1/- (one rupee) per equity share is printed on every share certificate as the face value or par value. However, in practice, share prices tend to be higher than their nominal/face value. Face value can be defined as "the original price at which companies issue new shares to investors" in an initial public offering (IPO).


What Is the IPO's Face Value?

This refers to how much investors pay when they buy shares in a new upcoming IPO, called the "face value" (IPO).

For example, let's say an investor is purchasing 100 shares of ABC Limited's initial public offering (IPO) at a price of Rs.10. In other words, he will be paid Rs.1000 when the company begins trading on the stock exchange. It's possible that once he's listed on the stock exchange, his shares could sell for as little as Rs.11 each or even as high as Rs.12. However, if the face value of each share is lower than its actual trading, the price, his investment will pay off.

As stated on the certificate, "Face Value" refers to a security's nominal or par value. It is also referred to as a contract's principal value and redemption value. The nominal price is the same as the face value.

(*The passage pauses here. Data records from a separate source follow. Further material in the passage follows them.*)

(** * symbol_inject: symbol resolution and streaming injection

    A shallow embedding of the format-agnostic core of the symbol injector
    (the [symbol_inject] package: [OpenFile], [InjectStringSymbol],
    [InjectUint64Symbol], [copyAndInject], [findSymbol], [DumpSymbols]),
    together with the parts of the Go standard library it calls
    ([io.Copy], [io.SectionReader], [ReaderAt.ReadAt], [bytes.Compare],
    [binary.LittleEndian.PutUint64]).

    Conventions.
    - [uint64] and [int64] values are integers of [Z]; every place where the
      Go code can wrap around is written with [u64] / [i64].
    - Go strings and byte slices are [list byte]; symbol and section names
      are [string].
    - A non-nil [*Section] is an address (pointer identity) together with the
      pointee; nothing in the package writes through such a pointer. *)

From Stdlib Require Import ZArith Lia String Bool.
From Stdlib Require Import Strings.Byte.
From stdpp Require Import base list.

Local Open Scope Z_scope.

(** ** Machine integers *)

Definition maxUint64 : Z := 2 ^ 64 - 1.
Definition maxInt64 : Z := 2 ^ 63 - 1.

(** Wrap-around of unsigned 64-bit arithmetic. *)
Definition u64 (z : Z) : Z := z mod 2 ^ 64.

(** Wrap-around of signed 64-bit arithmetic; [i64 x] is also the conversion
    [int64(x)] of a [uint64]. *)
Definition i64 (z : Z) : Z := (z + 2 ^ 63) mod 2 ^ 64 - 2 ^ 63.

Definition len {A} (l : list A) : Z := Z.of_nat (length l).

(** ** Errors *)

(** Errors of the [io] layer: the sentinel values of package [io], the
    rejection of a negative offset by [ReadAt], and failures of a sink. *)
Inductive ioerr : Type :=
| EOF
| ErrUnexpectedEOF
| ErrShortWrite
| ErrInvalidWrite
| ErrNegativeOffset
| ErrSink (code : nat).

(** Values of the Go interface [error] that reach this package. *)
Inductive error : Type :=
| ioError (e : ioerr)
| cantParseError (e : error)
| parseError (msg : string)
| errSymbolNotFound
| errSymbolEnd (addr end_ : Z)
| errValueOverflows (length size : Z)
| errContentsMismatch (existing expected : list byte)
| errNotUint64 (symbol : string) (size : Z).

(** The type assertion [err.(cantParseError)]. *)
Definition asCantParse (err : option error) : option error :=
  match err with
  | Some (cantParseError e) => Some (cantParseError e)
  | _ => None
  end.

(** ** Data model *)

Record pointer (A : Type) : Type := Ptr { address : nat; deref : A }.
Arguments Ptr {A} _ _.
Arguments address {A} _.
Arguments deref {A} _.

Module Sec.
Record t : Type := Make { Name : string; Addr : Z; Offset : Z; Size : Z }.
End Sec.

Module Sym.
Record t : Type :=
  Make { Name : string; Addr : Z; Size : Z; Section : pointer Sec.t }.
End Sym.
Lemma selectors_events (l : ABI) :
  (forall e, e ∈ l -> is_event e = true) -> selectors l = [].
Proof.
  induction l as [|e l IH]; [done|]. intros H. unfold selectors. simpl.
  pose proof (H e ltac:(by left)) as He. destruct e; [discriminate|].
  apply IH. intros e' He'. apply H. by right.
Qed.

Lemma selectors_map (g : string -> bool) (l : list string) :
  selectors (map (fun sel => ABIFunction sel (g sel)) l) = l /\
  forallb is_function (map (fun sel => ABIFunction sel (g sel)) l) = true.
Proof.
  induction l as [|k l [IH1 IH2]]; [done|]. split.
  - change (k :: selectors (map (fun sel => ABIFunction sel (g sel)) l) = k :: l).
    by rewrite IH1.
  - exact IH2.
Qed.

Lemma selectors_functions_of (s : scan) : selectors (functions_of s) = map fst s.(jumps).
Proof. unfold functions_of. apply selectors_map. Qed.

Lemma functions_of_functions (s : scan) : forallb is_function (functions_of s) = true.
Proof. unfold functions_of. apply selectors_map. Qed.

(** ** Where events and functions come from *)

(** Every event of the output is the operand of a PUSH32: the last PUSH32
    decoded before some decoded LOG1..LOG4, with all 32 bytes of it. *)
Theorem event_provenance (input : string) (out : ABI) (hash : string) :
  abiFromBytecode input = Return out ->
  ABIEvent hash ∈ out ->
  exists b i j,
    ethers.arrayify input = Return b /\
    reached b j /\ isLog (instr_op b j) = true /\
    (i < j)%nat /\ instr_op b i = opcodes.PUSH32 /\
    (forall k, (i < k < j)%nat -> instr_op b k <> opcodes.PUSH32) /\
    length (immediate b i) = 32%nat /\
    hash = ethers.hexlify (immediate b i).
Proof.
  intros Hout Hin.
  destruct (abiFromBytecode_trace _ _ Hout) as (b & s & m & Hb & _ & Hr & _ & Ht & ->).
  apply elem_of_app in Hin as [Hin|Hin].
  - destruct (tr_abi _ _ _ Ht _ Hin) as (i & j & Hj & (Hi & Hop & Hlast) & Hlog & Hlen & [= ->]).
    exists b, i, j. split_and!; try done. by apply Hr.
  - apply functions_of_elem in Hin as (sel & d & _ & [=]).
Qed.

Lemma event_provenance_witness :
  exists b i j,
    ethers.arrayify "0x7f000102030405060708090a0b0c0d0e0f101112131415161718191a1b1c1d1e1f00a2"
      = Return b /\
    reached b j /\ isLog (instr_op b j) = true /\
    (i < j)%nat /\ instr_op b i = opcodes.PUSH32 /\
    (forall k, (i < k < j)%nat -> instr_op b k <> opcodes.PUSH32) /\
    length (immediate b i) = 32%nat /\
    "0x000102030405060708090a0b0c0d0e0f101112131415161718191a1b1c1d1e1f"%string
      = ethers.hexlify (immediate b i).
Proof.
  apply (event_provenance
           "0x7f000102030405060708090a0b0c0d0e0f101112131415161718191a1b1c1d1e1f00a2"
           [ABIEvent "0x000102030405060708090a0b0c0d0e0f101112131415161718191a1b1c1d1e1f"]).
  - vm_compute. reflexivity.
  - apply list_elem_of_here.
Defined.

Several factors go into the face value

A variety of factors determines the face value of a stock. It's given out randomly by companies: one rupee, two rupees, five rupees, or ten rupees.

There's a big difference between the stock's face value and the stock's issue price. A company's potential subscribers are charged an issue price in addition to the face value. Simply put, the issue price is the sum of the face value and any premiums that may have been paid.

For sure, there is no such thing as a "random premium." Sales, profit, and volume growth all play a role in determining the company's success. Some companies offer an issue price close to their face value, indicating that they only ask for a small premium from their investors in exchange for their shares of stock.

For example, a company called ABC recently went public. It offers 10,000 shares, each with a nominal value of Rs. 10 (approximately $1). It is also worth Rs. 150 to buy the new stock. A premium of Rs. 140 is being asked of potential subscribers by ABC, which is above and beyond its face value of Rs. 10.


Face value is of what use?

When a company announces a stock split, they use the stock's face value. The purpose of a stock split is to increase the company's liquidity by dividing its existing shares into multiple new shares that can be bought and sold quickly and with little impact on the stock price or to lower the share price. This means that the stock's face value is divided by the number of shares.

Due to market and company conditions, the companies use face value because it has an unaffected fixed value.

The face value of the stock is also used by companies when calculating dividends. The company pays its shareholders a portion of its yearly profit as a dividend.


Face value, market value, and book value all refer to the same thing, but how do they differ?

The "face value" of an Initial Public Offering is the predetermined value assigned to each company share at the time of the offering. Although market conditions may fluctuate, the face value does not.

As a result, a company's market value is the current share price on the stock market. Changing macroeconomic conditions, global events, and government policies affect this, so it's always subject to change.

It is the company's net worth as stated in the company's books. According to theory, the value of a company's assets and liabilities can be calculated by calculating what investors will receive if the company is liquidated, i.e., after all of its assets have been sold.



An investor who only cares about making money isn't concerned about a company's face value. However, for a retail investor, the concept of face value is still important. Learning about face values can help you determine how successful your investment in a company will be in simple terms. You can install any share market app for your help.